Stored items:
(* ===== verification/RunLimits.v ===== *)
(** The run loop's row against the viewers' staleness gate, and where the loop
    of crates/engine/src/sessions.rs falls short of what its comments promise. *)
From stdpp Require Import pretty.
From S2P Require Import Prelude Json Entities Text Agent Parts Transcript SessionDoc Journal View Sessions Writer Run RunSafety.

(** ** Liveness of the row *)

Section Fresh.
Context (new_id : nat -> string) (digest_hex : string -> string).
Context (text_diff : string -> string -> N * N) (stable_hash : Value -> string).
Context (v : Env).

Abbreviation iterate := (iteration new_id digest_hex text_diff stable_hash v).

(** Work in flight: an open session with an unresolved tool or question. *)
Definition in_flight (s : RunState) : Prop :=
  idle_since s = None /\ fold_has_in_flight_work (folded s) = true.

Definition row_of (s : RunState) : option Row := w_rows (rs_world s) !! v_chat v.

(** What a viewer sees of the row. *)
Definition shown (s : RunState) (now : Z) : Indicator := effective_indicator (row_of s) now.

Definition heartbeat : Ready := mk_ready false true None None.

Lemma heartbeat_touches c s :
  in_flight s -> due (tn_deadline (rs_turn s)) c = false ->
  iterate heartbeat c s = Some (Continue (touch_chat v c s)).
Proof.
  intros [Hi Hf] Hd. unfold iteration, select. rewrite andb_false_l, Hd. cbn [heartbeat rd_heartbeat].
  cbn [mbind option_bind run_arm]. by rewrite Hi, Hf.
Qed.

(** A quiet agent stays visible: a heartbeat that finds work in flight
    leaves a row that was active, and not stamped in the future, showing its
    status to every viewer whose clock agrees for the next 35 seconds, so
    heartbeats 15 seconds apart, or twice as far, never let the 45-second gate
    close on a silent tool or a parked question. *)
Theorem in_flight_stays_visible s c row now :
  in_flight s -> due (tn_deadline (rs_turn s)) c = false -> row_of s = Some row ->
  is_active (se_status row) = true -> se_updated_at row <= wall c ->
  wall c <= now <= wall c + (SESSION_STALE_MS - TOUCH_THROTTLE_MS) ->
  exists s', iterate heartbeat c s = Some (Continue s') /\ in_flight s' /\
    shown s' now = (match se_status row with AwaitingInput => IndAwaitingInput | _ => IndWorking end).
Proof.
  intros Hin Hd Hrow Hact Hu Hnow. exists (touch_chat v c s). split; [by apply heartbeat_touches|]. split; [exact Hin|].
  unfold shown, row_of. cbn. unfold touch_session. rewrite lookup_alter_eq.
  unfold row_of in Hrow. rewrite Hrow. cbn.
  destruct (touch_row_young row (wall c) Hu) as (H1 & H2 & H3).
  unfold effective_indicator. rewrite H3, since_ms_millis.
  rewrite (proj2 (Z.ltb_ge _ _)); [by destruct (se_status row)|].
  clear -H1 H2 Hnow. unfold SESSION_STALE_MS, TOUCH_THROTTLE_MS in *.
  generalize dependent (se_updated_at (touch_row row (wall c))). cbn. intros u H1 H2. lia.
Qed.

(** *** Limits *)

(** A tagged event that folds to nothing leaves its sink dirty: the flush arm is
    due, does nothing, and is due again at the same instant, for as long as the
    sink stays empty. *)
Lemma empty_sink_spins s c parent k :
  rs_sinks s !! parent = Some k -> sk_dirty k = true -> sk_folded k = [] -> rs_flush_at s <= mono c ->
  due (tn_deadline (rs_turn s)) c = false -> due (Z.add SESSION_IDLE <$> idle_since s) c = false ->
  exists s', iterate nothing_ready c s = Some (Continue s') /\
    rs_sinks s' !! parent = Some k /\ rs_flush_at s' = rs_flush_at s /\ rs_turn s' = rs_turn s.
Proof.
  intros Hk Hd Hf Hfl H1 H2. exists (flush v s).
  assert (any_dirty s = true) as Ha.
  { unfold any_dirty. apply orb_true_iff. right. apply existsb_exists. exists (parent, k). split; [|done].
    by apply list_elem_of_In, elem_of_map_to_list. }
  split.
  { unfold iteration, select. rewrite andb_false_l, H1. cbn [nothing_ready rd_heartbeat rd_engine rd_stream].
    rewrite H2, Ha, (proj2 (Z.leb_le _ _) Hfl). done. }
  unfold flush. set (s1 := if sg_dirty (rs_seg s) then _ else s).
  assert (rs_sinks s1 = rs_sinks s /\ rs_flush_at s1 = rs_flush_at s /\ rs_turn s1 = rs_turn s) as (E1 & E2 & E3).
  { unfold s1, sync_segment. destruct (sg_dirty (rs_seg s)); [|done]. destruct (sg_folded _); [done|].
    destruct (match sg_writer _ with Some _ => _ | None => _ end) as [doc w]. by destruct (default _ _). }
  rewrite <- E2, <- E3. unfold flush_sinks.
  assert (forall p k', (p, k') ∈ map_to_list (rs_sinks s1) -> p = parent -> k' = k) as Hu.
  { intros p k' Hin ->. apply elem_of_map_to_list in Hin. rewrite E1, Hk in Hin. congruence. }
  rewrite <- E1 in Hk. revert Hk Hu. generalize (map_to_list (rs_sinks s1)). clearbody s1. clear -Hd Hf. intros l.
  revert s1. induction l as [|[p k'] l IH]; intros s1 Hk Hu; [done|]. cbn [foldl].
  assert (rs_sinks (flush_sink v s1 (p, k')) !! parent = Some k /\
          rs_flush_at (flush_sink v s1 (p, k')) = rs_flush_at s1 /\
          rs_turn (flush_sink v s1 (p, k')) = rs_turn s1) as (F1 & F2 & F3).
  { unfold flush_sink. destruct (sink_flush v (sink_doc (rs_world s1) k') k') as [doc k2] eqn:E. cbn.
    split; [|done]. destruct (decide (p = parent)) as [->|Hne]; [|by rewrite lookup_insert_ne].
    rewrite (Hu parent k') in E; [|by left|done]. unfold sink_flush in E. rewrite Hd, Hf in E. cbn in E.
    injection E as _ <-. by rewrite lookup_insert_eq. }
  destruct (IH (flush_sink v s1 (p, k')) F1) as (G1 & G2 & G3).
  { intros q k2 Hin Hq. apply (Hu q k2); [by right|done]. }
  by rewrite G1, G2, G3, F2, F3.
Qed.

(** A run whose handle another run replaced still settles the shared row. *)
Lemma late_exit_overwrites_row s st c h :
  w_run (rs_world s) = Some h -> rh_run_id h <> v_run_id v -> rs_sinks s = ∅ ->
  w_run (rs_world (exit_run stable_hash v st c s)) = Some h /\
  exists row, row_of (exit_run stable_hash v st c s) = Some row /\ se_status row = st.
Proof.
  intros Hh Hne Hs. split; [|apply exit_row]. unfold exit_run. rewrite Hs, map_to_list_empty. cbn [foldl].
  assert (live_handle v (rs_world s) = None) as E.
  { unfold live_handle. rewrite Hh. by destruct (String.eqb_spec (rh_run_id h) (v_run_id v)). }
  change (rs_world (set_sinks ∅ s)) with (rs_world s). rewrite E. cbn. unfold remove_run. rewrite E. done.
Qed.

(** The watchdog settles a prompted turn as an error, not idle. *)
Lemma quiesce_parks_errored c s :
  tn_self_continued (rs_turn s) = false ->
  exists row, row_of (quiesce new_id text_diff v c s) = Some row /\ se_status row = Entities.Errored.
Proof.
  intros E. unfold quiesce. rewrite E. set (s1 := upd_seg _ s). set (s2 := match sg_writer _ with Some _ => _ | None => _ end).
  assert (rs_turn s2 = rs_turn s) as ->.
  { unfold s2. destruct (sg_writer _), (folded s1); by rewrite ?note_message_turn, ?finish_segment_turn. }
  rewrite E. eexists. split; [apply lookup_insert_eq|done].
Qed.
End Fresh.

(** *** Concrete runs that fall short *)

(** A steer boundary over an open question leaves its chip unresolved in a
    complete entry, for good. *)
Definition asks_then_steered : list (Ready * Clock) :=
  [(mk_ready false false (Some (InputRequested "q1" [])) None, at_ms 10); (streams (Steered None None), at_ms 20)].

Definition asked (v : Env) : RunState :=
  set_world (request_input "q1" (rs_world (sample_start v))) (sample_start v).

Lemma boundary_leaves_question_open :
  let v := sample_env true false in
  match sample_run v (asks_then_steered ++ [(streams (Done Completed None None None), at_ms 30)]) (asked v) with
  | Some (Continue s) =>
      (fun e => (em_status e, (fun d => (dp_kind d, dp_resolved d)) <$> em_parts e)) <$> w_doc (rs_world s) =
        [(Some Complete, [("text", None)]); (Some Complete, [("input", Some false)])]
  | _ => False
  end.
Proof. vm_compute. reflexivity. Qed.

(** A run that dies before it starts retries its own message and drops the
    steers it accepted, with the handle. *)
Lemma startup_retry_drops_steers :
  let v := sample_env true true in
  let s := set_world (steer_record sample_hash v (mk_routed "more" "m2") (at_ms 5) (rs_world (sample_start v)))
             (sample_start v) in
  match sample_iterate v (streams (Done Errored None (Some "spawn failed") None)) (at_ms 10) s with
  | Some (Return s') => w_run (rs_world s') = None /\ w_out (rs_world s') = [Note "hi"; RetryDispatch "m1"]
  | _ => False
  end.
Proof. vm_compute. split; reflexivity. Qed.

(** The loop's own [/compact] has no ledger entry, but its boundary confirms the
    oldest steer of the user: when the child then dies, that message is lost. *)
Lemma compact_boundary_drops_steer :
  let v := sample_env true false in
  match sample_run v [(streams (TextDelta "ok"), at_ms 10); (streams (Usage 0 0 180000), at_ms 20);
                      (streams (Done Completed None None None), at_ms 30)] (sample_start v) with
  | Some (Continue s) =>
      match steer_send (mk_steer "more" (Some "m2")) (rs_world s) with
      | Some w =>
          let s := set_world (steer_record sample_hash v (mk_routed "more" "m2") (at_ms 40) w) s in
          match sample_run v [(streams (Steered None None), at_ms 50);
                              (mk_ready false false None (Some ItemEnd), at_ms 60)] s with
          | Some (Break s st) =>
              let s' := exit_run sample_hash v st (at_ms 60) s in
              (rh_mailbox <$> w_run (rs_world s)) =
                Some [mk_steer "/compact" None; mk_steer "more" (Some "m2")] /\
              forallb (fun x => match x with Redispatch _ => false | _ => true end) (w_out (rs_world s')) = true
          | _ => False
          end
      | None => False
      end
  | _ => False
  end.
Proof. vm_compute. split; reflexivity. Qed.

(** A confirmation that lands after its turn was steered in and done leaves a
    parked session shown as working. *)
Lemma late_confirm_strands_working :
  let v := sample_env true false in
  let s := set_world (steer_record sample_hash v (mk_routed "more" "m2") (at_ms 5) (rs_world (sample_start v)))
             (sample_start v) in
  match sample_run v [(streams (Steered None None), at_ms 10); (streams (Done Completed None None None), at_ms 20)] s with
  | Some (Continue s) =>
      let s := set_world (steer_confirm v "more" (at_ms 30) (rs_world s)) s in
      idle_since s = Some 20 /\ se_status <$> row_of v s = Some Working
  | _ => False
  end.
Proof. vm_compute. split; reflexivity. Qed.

...

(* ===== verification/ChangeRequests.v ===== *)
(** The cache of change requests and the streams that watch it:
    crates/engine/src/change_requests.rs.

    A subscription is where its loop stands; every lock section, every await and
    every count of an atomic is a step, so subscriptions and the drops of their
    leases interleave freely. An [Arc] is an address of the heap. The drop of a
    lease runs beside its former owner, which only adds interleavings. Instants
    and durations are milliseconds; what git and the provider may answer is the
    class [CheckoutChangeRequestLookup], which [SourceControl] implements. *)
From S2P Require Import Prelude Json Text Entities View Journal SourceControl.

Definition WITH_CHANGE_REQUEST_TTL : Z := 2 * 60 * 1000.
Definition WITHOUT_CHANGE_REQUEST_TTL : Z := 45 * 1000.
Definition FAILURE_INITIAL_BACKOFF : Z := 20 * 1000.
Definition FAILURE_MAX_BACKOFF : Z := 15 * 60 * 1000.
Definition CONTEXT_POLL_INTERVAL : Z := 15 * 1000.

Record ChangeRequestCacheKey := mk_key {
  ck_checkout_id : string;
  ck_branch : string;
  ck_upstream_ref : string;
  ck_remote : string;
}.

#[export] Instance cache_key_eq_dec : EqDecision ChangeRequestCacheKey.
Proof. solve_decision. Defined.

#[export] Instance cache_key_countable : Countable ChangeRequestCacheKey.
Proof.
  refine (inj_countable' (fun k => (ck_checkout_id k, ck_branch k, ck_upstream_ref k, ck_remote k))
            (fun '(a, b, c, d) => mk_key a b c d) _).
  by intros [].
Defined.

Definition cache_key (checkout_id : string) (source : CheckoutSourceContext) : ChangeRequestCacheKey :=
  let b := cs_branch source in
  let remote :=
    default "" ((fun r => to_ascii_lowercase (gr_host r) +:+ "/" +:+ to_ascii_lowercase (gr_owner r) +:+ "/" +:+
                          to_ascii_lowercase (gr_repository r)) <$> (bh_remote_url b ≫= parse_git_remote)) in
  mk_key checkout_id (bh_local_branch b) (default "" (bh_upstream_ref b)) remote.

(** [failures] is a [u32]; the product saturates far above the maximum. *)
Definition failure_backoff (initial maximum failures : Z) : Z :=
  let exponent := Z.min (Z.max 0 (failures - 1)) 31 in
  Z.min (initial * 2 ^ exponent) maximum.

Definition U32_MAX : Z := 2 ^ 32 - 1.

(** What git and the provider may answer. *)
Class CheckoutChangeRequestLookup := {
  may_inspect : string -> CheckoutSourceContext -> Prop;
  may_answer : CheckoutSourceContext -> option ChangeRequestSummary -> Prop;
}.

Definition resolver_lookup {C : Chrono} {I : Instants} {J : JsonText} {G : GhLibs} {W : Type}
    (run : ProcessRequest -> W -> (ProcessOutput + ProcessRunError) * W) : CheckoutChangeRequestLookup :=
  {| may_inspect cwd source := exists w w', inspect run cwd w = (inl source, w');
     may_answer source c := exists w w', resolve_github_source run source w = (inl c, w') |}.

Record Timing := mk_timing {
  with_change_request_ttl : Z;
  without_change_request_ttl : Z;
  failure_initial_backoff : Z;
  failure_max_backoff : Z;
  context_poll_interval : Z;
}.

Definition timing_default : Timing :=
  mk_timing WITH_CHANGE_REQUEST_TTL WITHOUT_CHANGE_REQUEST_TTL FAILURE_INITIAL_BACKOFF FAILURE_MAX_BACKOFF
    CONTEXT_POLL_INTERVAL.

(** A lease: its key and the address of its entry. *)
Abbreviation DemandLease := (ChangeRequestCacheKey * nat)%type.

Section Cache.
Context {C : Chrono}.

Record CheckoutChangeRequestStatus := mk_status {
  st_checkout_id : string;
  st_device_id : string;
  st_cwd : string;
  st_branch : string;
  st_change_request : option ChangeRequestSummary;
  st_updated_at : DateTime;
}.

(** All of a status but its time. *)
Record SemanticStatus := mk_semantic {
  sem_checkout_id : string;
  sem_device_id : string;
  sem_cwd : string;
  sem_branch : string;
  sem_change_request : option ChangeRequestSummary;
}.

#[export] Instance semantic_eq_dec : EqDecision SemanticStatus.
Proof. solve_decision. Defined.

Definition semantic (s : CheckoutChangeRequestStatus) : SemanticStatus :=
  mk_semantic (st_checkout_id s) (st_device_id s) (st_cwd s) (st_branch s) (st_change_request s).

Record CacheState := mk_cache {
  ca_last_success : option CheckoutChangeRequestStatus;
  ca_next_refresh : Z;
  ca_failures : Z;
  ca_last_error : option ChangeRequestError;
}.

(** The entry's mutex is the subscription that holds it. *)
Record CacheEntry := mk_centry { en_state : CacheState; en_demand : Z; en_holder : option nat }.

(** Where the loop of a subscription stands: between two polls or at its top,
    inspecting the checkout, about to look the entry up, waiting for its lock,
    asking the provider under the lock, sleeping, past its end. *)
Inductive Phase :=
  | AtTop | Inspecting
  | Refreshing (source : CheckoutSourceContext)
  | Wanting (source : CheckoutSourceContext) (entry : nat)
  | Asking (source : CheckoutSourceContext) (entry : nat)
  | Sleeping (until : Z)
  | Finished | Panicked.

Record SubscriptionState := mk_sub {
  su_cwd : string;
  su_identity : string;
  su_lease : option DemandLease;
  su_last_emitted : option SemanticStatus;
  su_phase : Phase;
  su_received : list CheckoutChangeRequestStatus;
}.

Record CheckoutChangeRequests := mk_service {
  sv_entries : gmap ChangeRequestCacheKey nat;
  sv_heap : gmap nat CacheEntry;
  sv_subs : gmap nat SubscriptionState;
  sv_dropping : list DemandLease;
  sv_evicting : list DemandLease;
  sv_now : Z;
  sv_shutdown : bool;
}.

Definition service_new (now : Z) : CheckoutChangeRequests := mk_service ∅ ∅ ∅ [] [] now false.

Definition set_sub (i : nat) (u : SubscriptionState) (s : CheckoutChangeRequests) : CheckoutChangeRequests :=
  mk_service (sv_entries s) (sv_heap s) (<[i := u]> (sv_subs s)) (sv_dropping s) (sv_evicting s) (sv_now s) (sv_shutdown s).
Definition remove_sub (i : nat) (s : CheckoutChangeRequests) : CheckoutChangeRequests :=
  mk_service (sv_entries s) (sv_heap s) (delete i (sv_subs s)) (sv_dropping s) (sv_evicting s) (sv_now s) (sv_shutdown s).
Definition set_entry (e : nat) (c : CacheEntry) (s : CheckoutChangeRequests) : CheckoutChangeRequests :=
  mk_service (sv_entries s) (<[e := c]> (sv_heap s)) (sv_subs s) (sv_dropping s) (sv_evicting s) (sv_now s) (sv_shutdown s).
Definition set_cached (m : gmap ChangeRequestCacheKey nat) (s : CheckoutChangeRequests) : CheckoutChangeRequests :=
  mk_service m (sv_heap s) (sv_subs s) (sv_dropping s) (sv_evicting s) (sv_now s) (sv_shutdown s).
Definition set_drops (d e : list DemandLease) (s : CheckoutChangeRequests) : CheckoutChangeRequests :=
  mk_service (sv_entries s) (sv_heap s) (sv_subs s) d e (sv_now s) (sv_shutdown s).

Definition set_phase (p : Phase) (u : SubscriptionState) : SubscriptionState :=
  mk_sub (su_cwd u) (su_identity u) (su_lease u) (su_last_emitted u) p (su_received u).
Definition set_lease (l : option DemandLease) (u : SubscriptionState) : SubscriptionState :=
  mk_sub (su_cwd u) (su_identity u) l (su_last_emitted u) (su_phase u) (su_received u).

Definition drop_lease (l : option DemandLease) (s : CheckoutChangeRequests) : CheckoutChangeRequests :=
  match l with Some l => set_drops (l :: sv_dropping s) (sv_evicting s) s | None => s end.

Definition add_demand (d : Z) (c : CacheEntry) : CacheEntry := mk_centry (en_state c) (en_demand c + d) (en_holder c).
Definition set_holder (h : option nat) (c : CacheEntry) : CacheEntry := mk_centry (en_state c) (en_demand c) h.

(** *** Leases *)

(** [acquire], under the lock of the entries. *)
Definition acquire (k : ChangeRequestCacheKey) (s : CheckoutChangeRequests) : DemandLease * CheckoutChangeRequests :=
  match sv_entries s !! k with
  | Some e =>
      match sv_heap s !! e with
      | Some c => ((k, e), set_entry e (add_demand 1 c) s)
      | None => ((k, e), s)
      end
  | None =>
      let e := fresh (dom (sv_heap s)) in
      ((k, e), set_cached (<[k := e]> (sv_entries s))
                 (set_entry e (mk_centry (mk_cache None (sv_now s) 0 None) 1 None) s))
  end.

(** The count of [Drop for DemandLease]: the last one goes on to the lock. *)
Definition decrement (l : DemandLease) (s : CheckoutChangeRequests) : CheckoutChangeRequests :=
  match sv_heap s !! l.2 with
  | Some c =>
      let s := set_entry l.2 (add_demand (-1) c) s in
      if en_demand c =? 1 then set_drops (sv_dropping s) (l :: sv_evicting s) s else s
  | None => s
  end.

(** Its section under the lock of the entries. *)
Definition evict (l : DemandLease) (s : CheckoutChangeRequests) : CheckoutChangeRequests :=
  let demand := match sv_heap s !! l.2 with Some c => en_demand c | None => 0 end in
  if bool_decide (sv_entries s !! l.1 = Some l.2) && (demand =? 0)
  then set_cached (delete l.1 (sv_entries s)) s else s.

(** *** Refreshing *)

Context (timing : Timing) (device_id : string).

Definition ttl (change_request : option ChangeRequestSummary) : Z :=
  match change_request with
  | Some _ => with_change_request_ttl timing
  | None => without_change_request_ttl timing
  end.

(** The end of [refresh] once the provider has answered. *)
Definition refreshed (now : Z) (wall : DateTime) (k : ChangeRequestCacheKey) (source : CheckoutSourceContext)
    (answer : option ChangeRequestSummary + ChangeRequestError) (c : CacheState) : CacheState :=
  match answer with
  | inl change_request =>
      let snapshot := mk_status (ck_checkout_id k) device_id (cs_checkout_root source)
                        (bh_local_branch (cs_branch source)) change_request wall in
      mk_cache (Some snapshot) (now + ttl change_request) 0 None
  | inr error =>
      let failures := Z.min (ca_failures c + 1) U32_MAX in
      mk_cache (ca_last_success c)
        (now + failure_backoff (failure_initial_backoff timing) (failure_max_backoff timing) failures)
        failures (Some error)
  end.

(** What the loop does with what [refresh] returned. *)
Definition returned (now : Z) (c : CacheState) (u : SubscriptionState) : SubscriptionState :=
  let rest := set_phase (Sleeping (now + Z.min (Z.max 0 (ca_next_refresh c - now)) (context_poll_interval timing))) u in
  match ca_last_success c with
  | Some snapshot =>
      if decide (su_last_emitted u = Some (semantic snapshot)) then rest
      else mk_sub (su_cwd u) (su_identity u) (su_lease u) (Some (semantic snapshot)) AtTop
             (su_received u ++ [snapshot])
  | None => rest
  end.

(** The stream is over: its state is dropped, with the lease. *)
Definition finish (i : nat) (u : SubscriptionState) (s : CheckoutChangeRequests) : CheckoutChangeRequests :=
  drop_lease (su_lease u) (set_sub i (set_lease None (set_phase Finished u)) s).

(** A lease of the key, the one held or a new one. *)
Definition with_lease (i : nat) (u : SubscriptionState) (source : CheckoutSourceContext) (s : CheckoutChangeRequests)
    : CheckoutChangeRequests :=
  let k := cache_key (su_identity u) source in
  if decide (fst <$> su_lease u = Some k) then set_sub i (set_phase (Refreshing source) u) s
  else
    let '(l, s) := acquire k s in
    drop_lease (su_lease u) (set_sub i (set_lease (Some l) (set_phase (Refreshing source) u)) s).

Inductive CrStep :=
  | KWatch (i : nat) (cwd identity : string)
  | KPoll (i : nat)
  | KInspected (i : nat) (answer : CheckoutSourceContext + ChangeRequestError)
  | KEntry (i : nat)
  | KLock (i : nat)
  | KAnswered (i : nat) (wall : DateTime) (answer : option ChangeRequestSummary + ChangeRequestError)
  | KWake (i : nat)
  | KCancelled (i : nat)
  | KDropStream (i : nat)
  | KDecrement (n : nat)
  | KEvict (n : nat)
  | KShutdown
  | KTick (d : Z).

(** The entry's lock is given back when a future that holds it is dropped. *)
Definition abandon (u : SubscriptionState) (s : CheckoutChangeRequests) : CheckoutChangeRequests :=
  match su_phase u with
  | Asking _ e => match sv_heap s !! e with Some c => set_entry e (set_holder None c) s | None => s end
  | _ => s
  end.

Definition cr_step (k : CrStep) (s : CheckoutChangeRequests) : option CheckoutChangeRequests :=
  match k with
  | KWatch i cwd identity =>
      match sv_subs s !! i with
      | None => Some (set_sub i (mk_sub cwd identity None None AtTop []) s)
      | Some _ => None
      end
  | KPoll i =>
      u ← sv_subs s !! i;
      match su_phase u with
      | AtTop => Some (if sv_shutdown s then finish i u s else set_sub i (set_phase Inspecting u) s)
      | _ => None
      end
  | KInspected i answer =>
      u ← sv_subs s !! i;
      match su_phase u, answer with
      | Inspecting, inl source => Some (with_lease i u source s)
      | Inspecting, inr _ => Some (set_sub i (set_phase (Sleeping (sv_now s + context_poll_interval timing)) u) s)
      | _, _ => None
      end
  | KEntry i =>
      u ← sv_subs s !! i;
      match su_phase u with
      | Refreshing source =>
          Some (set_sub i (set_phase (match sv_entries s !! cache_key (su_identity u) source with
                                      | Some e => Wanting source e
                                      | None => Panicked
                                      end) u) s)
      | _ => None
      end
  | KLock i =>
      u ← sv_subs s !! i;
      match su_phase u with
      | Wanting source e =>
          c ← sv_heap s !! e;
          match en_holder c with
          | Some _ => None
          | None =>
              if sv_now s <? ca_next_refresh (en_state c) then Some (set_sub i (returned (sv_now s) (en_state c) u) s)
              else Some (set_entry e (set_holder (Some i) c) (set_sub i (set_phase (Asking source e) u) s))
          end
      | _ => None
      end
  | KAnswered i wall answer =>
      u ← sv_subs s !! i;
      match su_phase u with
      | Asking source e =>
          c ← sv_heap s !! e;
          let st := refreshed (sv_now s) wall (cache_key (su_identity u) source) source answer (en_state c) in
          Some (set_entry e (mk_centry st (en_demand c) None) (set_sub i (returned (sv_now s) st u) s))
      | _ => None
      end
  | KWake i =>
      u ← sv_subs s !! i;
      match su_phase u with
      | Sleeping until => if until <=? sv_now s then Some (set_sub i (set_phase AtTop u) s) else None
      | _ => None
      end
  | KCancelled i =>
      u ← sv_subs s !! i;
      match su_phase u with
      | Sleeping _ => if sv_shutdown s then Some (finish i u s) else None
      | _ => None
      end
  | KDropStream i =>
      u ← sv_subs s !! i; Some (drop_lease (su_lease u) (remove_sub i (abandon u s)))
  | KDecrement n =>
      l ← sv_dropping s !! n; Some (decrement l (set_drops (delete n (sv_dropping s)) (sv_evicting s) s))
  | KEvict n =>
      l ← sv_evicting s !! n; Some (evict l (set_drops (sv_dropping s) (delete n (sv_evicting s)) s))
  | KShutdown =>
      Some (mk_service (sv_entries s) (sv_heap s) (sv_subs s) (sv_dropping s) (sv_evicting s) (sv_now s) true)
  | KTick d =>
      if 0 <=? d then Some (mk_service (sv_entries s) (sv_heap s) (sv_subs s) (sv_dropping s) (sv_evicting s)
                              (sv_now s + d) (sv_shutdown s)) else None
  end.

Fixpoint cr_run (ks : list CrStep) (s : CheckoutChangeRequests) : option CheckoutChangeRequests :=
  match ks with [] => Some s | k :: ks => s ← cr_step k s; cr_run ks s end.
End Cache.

● Aim of the exercise
In the data above, retype exactly and only the lines between the one holding "(su_received u ++ [snapshot])" and the one holding "Definition finish (i", inclusive.

● Answer to this problem
             (su_received u ++ [snapshot])
  | None => rest
  end.

(** The stream is over: its state is dropped, with the lease. *)
Definition finish (i : nat) (u : SubscriptionState) (s : CheckoutChangeRequests) : CheckoutChangeRequests :=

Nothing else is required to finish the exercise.